Why Does This Case Matter?
This case is significant for practitioners because it illustrates how Singapore courts handle complex cross-border commercial disputes arising from foreign public procurement. The court’s staged analysis—governing law, termination, misrepresentation, corporate veil, and damages—demonstrates a disciplined approach to multi-layered liability theories. Lawyers advising on international supply contracts, especially those tied to governmental procurement processes, will find the reasoning on governing law and foreign law proof particularly relevant.
Second, the judgment is useful for understanding how misrepresentation claims are analysed under Singapore’s Misrepresentation Act framework. The court’s focus on whether a false representation of fact was made, whether reliance was established, and whether the statutory burden was discharged provides a practical template for pleading and proving misrepresentation in commercial contexts.

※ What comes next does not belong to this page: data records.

(* ===== verification/ProducerController.v ===== *)
(** * [ProducerController] of [src/delivery/ProducerController.ts]

    The producer side of reliable delivery: numbering, the send window, the
    retransmit timers and the settlement of every confirmation callback.

    The actor instance is a record of its fields and of the [World] it acts
    on: the scheduler's armed timers, the deliveries handed to the consumer,
    the calls of confirmation callbacks and the log.  A restart keeps the
    world and builds a new instance.  A [tell] that throws
    ([MailboxFullError] of a bounded consumer) is the [Err] branch, with the
    state the exception leaves behind; [accepts n] says whether the
    consumer's mailbox takes number [n] during a turn. *)

From S2P Require Import Prelude Json Delivery.

Local Open Scope Z_scope.

Module ProducerController.

(** [message.confirm]: missing or [null], a function, or any other value. *)
Inductive Confirm := NoConfirm | Callback (c : nat) | NotAFunction.

(** What [confirm] is told: [null], or [new Error('producer stopped')]. *)
Inductive Outcome := Delivered | ProducerStopped.

(** What the callback does with it. *)
Inductive Behaviour := Returns | RejectsLater | Throws.

#[global] Instance Outcome_eq_dec : EqDecision Outcome.
Proof. solve_decision. Defined.

Record Settlement := mkSettlement { callback : nat; outcome : Outcome; number : option Z }.

Record ProducerSend (B : Type) := mkSend { body : B; confirm : Confirm }.
Arguments mkSend {B}.
Arguments body {B}.
Arguments confirm {B}.

Record InFlight (B : Type) := mkInFlight {
  seq : Z; fbody : B; fconfirm : Confirm; attempts : Z; timer : option nat
}.
Arguments mkInFlight {B}.
Arguments seq {B}.
Arguments fbody {B}.
Arguments fconfirm {B}.
Arguments attempts {B}.
Arguments timer {B}.

Inductive Message (B : Type) :=
| Send (s : ProducerSend B)
| Ack (a : Acknowledgment)
| Foreign (payload : nat).
Arguments Send {B}.
Arguments Ack {B}.
Arguments Foreign {B}.
(* ===== verification/ConsumerController.v ===== *)
(** * [ConsumerController] of [src/delivery/ConsumerController.ts]

    The consumer side of reliable delivery: admission of an envelope off the
    wire, the deduplication window of each producer, its bounds, and the
    acknowledgment after the handler returned.

    The map of windows is an association list in the insertion order of the
    JavaScript [Map], whose first key is the least recently used.  Handling a
    delivery is asynchronous: between the call of the handler and its return
    only the idle sweep can run, because the cell holds the next delivery
    back, so a delivery is one turn with the times of the sweeps that fell
    into it.  Times are readings of the clock, in milliseconds. *)

From S2P Require Import Prelude Json Delivery.

Local Open Scope Z_scope.

Module ConsumerController.

Definition DEFAULT_MAX_PRODUCERS : Z := 1024.
Definition DEFAULT_PRODUCER_IDLE_TTL_MS : Z := 300000.
Definition DEFAULT_MAX_OUT_OF_ORDER : Z := 1024.

Record DeduplicationState := mkState {
  incarnation : string;
  contiguous : Z;
  above : gset Z;
  lastSeenAtMs : Z
}.

(** An envelope that passed [isAdmissible]: its fields at their declared types. *)
Record Accepted (B : Type) := mkAccepted {
  producerId : string;
  token : string;
  seq : Z;
  body : B;
  replyTo : nat
}.
Arguments mkAccepted {B}.
Arguments producerId {B}.
Arguments token {B}.
Arguments seq {B}.
Arguments body {B}.
Arguments replyTo {B}.

Inductive Message (B : Type) :=
| Deliver (d : Delivery B)
| Foreign (payload : nat).
Arguments Deliver {B}.
Arguments Foreign {B}.

(** The bounds are [None] at [Infinity].  [handled] lists the deliveries whose
    handler returned, [failed] those whose handler threw, [acknowledged] the
    acknowledgments told with their address. *)
Record ConsumerController (B : Type) := mkConsumer {
  maxProducers : option Z;
  producerIdleTtlMs : option Z;
  maxOutOfOrder : option Z;
  deduplication : list (string * DeduplicationState);
  evictions : Pacer;
  refusals : Pacer;
  unhandled : Pacer;
  handled : list (Accepted B);
  failed : list (Accepted B);
  acknowledged : list (nat * Acknowledgment);
  deadLetters : list (Message B)
}.
Arguments mkConsumer {B}.
Arguments maxProducers {B}.
Arguments producerIdleTtlMs {B}.
Arguments maxOutOfOrder {B}.
Arguments deduplication {B}.
Arguments evictions {B}.
Arguments refusals {B}.
Arguments unhandled {B}.
Arguments handled {B}.
Arguments failed {B}.
Arguments acknowledged {B}.
Arguments deadLetters {B}.

(** ** The deduplication window of one producer *)

(** [while (above.delete(contiguous + 1)) contiguous++]. *)
Fixpoint slide (fuel : nat) (contiguous_ : Z) (above_ : gset Z) : Z * gset Z :=
  match fuel with
  | O => (contiguous_, above_)
  | S fuel =>
      if decide (contiguous_ + 1 ∈ above_)
      then slide fuel (contiguous_ + 1) (above_ ∖ {[contiguous_ + 1]})
      else (contiguous_, above_)
  end.

Definition markDelivered (n : Z) (st : DeduplicationState) : DeduplicationState :=
  if n =? contiguous st + 1 then
    let '(c, a) := slide (size (above st)) (contiguous st + 1) (above st) in
    mkState (incarnation st) c a (lastSeenAtMs st)
  else mkState (incarnation st) (contiguous st) ({[n]} ∪ above st) (lastSeenAtMs st).

Definition hasOutOfOrderRoom (limit : option Z) (st : DeduplicationState) (n : Z) : bool :=
  (n =? contiguous st + 1) ||
  match limit with Some limit => Z.of_nat (size (above st)) <? limit | None => true end.

(** [seq <= state.contiguous || state.above.has(seq)]. *)
Definition isDuplicate (st : DeduplicationState) (n : Z) : bool :=
  (n <=? contiguous st) || bool_decide (n ∈ above st).

(** ** The map of windows *)

(** [deduplication.get], [delete] and [set] on a key that is not there. *)
Fixpoint get_state (key : string) (l : list (string * DeduplicationState)) : option DeduplicationState :=
  match l with
  | [] => None
  | (k, st) :: l => if bool_decide (k = key) then Some st else get_state key l
  end.

Fixpoint delete_state (key : string) (l : list (string * DeduplicationState)) : list (string * DeduplicationState) :=
  match l with
  | [] => []
  | (k, st) :: l => if bool_decide (k = key) then l else (k, st) :: delete_state key l
  end.

Definition stamped (now : Z) (st : DeduplicationState) : DeduplicationState :=
  mkState (incarnation st) (contiguous st) (above st) now.

Definition touch (now : Z) (key : string) (st : DeduplicationState)
    (l : list (string * DeduplicationState)) : list (string * DeduplicationState) :=
  delete_state key l ++ [(key, stamped now st)].

(** [while (size >= maxProducers) delete first key], and how many it deleted. *)
Fixpoint evict (limit : Z) (l : list (string * DeduplicationState)) : list (string * DeduplicationState) * Z :=
  if Z.of_nat (length l) >=? limit then
    match l with
    | [] => ([], 0)
    | _ :: l => let '(l, evicted) := evict limit l in (l, evicted + 1)
    end
  else (l, 0).
(* ===== verification/StabilityWindow.v ===== *)
(** * The stability window: [src/cluster/downing/StabilityWindow.ts]

    When a split-brain resolver may be asked ([Cluster.evaluateDowning]): once
    the view held still, once one peer was silent through churn, or not at all
    because the whole cluster goes down.  The specification reads the history
    of ticks, which the class does not keep. *)

From S2P Require Import Prelude.

Local Open Scope Z_scope.

Definition DEFAULT_UNSTABLE_ESCALATION_FACTOR : Z := 3.
Definition DEFAULT_UNREACHABLE_ARBITRATION_FACTOR : Z := 2.

Definition unstableEscalationDeadlineMs (stableAfterMs : Z) : Z :=
  stableAfterMs * DEFAULT_UNSTABLE_ESCALATION_FACTOR.

Definition unreachableArbitrationDeadlineMs (stableAfterMs : Z) : Z :=
  stableAfterMs * DEFAULT_UNREACHABLE_ARBITRATION_FACTOR.

Module StabilityWindow.

Record StabilityWindow := mkWindow {
  stableAfterMs : Z;
  downAllWhenUnstable : bool;
  currentView : option string;
  stableSince : Z;
  unstableSince : option Z;
  unreachableSince : gmap string Z;
}.

Definition construct (stableAfterMs : Z) (downAllWhenUnstable : bool) : StabilityWindow :=
  mkWindow stableAfterMs downAllWhenUnstable None 0 None ∅.

Definition trackUnreachableSince (since : gmap string Z) (unreachable : gset string) (now : Z) : gmap string Z :=
  let kept := filter (λ kv, kv.1 ∈ unreachable) since in
  kept ∪ gset_to_gmap now unreachable.

Definition observe (w : StabilityWindow) (fingerprint : string) (unreachable : gset string) (now : Z)
    : StabilityWindow * bool :=
  let since := trackUnreachableSince (unreachableSince w) unreachable now in
  if bool_decide (Some fingerprint ≠ currentView w) then
    let unstable := match currentView w, unstableSince w with
                    | Some _, None => Some now
                    | _, unstable => unstable
                    end in
    (mkWindow (stableAfterMs w) (downAllWhenUnstable w) (Some fingerprint) now unstable since, false)
  else if now - stableSince w <? stableAfterMs w then
    (mkWindow (stableAfterMs w) (downAllWhenUnstable w) (currentView w) (stableSince w) (unstableSince w) since,
     false)
  else
    (mkWindow (stableAfterMs w) (downAllWhenUnstable w) (currentView w) (stableSince w) None since, true).

Definition takeEscalation (w : StabilityWindow) (unreachable : gset string) (now : Z)
    : StabilityWindow * option Z :=
  if downAllWhenUnstable w then
    if bool_decide (unreachable = ∅) then (w, None)
    else match unstableSince w with
         | None => (w, None)
         | Some since =>
             let unstableForMs := now - since in
             if unstableForMs <=? unstableEscalationDeadlineMs (stableAfterMs w) then (w, None)
             else (mkWindow (stableAfterMs w) (downAllWhenUnstable w) (currentView w) (stableSince w) None
                            (unreachableSince w), Some unstableForMs)
         end
  else (w, None).

Definition hasOutlastedChurn (w : StabilityWindow) (now : Z) : bool :=
  existsb (λ since, unreachableArbitrationDeadlineMs (stableAfterMs w) <=? now - since)
          (map_to_list (unreachableSince w)).*2.

(** One tick of [evaluateDowning] up to the point where the provider is asked. *)
Record Tick := mkTick { fingerprint : string; unreachable : gset string; now : Z }.

Inductive Answer := wait | downAll (unstableForMs : Z) | arbitrate.

Definition consult (w : StabilityWindow) (t : Tick) : StabilityWindow * Answer :=
  let '(w1, stable) := observe w (fingerprint t) (unreachable t) (now t) in
  if stable then (w1, arbitrate)
  else
    let '(w2, escalation) := takeEscalation w1 (unreachable t) (now t) in
    match escalation with
    | Some unstableForMs => (w2, downAll unstableForMs)
    | None => if hasOutlastedChurn w2 (now t) then (w2, arbitrate) else (w2, wait)
    end.

(** The window after a history, the newest tick first. *)
Fixpoint after (w : StabilityWindow) (h : list Tick) : StabilityWindow :=
  match h with [] => w | t :: h => fst (consult (after w h) t) end.

(** ** What the history says *)

(** Up to the newest tick, every tick since one of at least [d] ago satisfied [P]. *)
Definition lasting (P : Tick → Prop) (d : Z) (h : list Tick) : Prop :=
  ∃ recent t older, h = recent ++ t :: older ∧ Forall P (recent ++ [t]) ∧
    ∃ newest, head h = Some newest ∧ d ≤ now newest - now t.

(** The view of the newest tick is not new and has held for [d]. *)
Definition held (d : Z) (h : list Tick) : Prop :=
  match h with
  | t :: t' :: _ => fingerprint t = fingerprint t' ∧ lasting (λ o, fingerprint o = fingerprint t) d h
  | _ => False
  end.

(** The clock of a process does not run backwards. *)
Definition clocked (h : list Tick) : Prop := StronglySorted (λ t t', now t' ≤ now t) h.

Fixpoint since (P : Tick → Prop) `{!∀ t, Decision (P t)} (h : list Tick) : option Z :=
  match h with
  | [] => None
  | t :: h => if decide (P t) then Some (default (now t) (since P h)) else None
  end.

Section history.
Context (P : Tick → Prop) `{!∀ t, Decision (P t)}.

Lemma since_run h s : since P h = Some s →
  ∃ recent t older, h = recent ++ t :: older ∧ Forall P (recent ++ [t]) ∧ now t = s.
Proof.
  revert s. induction h as [|t h IH]; [done|]. intros s. simpl. destruct (decide (P t)) as [Ht|]; [|done].
  destruct (since P h) as [s'|] eqn:E; intros [= <-]; simpl.
  - destruct (IH s' eq_refl) as (recent & t' & older & -> & Hall & Hs).
    exists (t :: recent), t', older. split_and!; [done|by constructor|done].
  - exists [], t, h. split_and!; [done|by repeat constructor|done].
Qed.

This is especially important where representations relate to product origin, brand, regulatory compliance, and delivery timelines—issues that often become contested when supply fails.
Third, the corporate veil discussion matters because it shows how courts evaluate whether exceptional circumstances exist to justify piercing the veil. Even where a company is closely controlled by an individual, Singapore law does not automatically impose personal liability. The judgment’s attention to alter ego, sham façade, fraud, and evasion of obligations highlights the evidential requirements for veil-lifting and the need for clear factual foundations.
Legislation Referenced
- Misrepresentation Act (Singapore), including s 2(1)
- Administrative Act (Argentina) — Administrative Resolution No. RESOL-2020-88-GCABA-SSASS (as referenced in the judgment)
Cases Cited
- [2022] SGHC 213
- [2023] SGHC 139
Source Documents
This article analyses [2023] SGHC 139 for legal research and educational purposes. It does not constitute legal advice. Readers should consult the full judgment for the Court's complete reasoning.